The problem.
Search the records below for the string "options" and copy each line where it turns up.

Extracted entries.
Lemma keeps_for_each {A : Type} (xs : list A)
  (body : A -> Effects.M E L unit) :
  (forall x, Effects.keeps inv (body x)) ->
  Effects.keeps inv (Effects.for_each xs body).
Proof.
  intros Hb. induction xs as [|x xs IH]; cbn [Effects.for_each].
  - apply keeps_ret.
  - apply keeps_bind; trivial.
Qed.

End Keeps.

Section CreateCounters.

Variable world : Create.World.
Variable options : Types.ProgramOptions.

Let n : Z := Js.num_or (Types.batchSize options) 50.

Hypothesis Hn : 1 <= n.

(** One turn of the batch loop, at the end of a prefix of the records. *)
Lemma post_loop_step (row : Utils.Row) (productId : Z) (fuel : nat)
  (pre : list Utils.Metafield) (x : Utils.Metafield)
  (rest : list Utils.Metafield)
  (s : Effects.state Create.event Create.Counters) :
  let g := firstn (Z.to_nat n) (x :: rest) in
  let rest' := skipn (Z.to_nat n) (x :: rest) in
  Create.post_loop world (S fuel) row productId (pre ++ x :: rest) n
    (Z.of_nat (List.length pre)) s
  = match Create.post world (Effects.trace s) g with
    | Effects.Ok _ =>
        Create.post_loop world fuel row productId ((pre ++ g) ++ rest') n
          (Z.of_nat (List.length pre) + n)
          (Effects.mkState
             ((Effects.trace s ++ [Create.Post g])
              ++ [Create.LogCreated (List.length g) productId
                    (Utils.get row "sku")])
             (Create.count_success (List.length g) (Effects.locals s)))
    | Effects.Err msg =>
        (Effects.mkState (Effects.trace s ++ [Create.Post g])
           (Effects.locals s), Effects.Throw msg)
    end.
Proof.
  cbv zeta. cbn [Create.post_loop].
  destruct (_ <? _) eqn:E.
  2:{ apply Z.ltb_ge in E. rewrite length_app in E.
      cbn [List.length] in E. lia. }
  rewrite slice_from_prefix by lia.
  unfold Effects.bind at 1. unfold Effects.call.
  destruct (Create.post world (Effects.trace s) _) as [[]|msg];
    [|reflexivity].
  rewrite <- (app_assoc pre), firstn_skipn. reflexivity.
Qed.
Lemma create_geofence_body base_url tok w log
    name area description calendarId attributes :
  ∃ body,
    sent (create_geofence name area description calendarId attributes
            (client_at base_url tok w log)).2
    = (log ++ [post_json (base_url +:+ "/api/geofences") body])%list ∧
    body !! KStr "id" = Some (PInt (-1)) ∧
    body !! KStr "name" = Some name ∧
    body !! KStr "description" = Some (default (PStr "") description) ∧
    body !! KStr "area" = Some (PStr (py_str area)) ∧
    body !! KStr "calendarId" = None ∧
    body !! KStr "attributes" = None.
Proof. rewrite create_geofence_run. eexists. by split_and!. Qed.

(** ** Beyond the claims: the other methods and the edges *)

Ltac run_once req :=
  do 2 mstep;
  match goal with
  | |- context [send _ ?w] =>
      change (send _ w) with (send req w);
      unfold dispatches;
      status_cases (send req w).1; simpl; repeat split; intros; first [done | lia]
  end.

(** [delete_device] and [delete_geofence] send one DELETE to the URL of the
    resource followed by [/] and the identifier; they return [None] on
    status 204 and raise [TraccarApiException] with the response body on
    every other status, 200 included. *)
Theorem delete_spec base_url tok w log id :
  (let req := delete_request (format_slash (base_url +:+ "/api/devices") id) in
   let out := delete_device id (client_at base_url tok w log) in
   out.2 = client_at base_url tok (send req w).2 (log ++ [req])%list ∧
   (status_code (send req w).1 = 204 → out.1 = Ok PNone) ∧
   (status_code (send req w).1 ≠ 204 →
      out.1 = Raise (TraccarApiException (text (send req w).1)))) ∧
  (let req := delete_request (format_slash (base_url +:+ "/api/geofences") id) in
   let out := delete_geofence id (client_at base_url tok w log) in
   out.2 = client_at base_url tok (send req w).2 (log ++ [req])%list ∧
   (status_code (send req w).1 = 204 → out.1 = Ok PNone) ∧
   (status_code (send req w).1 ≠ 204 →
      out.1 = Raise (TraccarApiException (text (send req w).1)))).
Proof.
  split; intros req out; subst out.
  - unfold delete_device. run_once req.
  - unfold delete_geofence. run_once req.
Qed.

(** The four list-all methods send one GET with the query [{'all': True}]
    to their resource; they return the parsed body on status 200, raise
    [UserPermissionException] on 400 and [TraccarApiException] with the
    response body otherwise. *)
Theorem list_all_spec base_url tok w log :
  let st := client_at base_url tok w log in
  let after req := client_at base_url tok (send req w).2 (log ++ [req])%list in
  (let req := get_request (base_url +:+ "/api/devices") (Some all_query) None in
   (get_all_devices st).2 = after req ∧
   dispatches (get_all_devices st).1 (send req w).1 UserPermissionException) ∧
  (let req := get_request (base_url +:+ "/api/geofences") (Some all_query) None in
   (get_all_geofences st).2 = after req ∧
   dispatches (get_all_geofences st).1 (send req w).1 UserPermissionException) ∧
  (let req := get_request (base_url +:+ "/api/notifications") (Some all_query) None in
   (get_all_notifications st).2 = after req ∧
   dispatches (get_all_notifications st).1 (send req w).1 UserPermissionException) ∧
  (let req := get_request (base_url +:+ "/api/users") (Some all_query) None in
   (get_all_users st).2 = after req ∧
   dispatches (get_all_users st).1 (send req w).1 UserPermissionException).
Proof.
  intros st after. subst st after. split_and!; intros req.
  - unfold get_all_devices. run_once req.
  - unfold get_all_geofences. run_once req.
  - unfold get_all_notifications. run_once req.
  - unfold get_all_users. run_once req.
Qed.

Exercise result.
Variable options : Types.ProgramOptions.
Let n : Z := Js.num_or (Types.batchSize options) 50.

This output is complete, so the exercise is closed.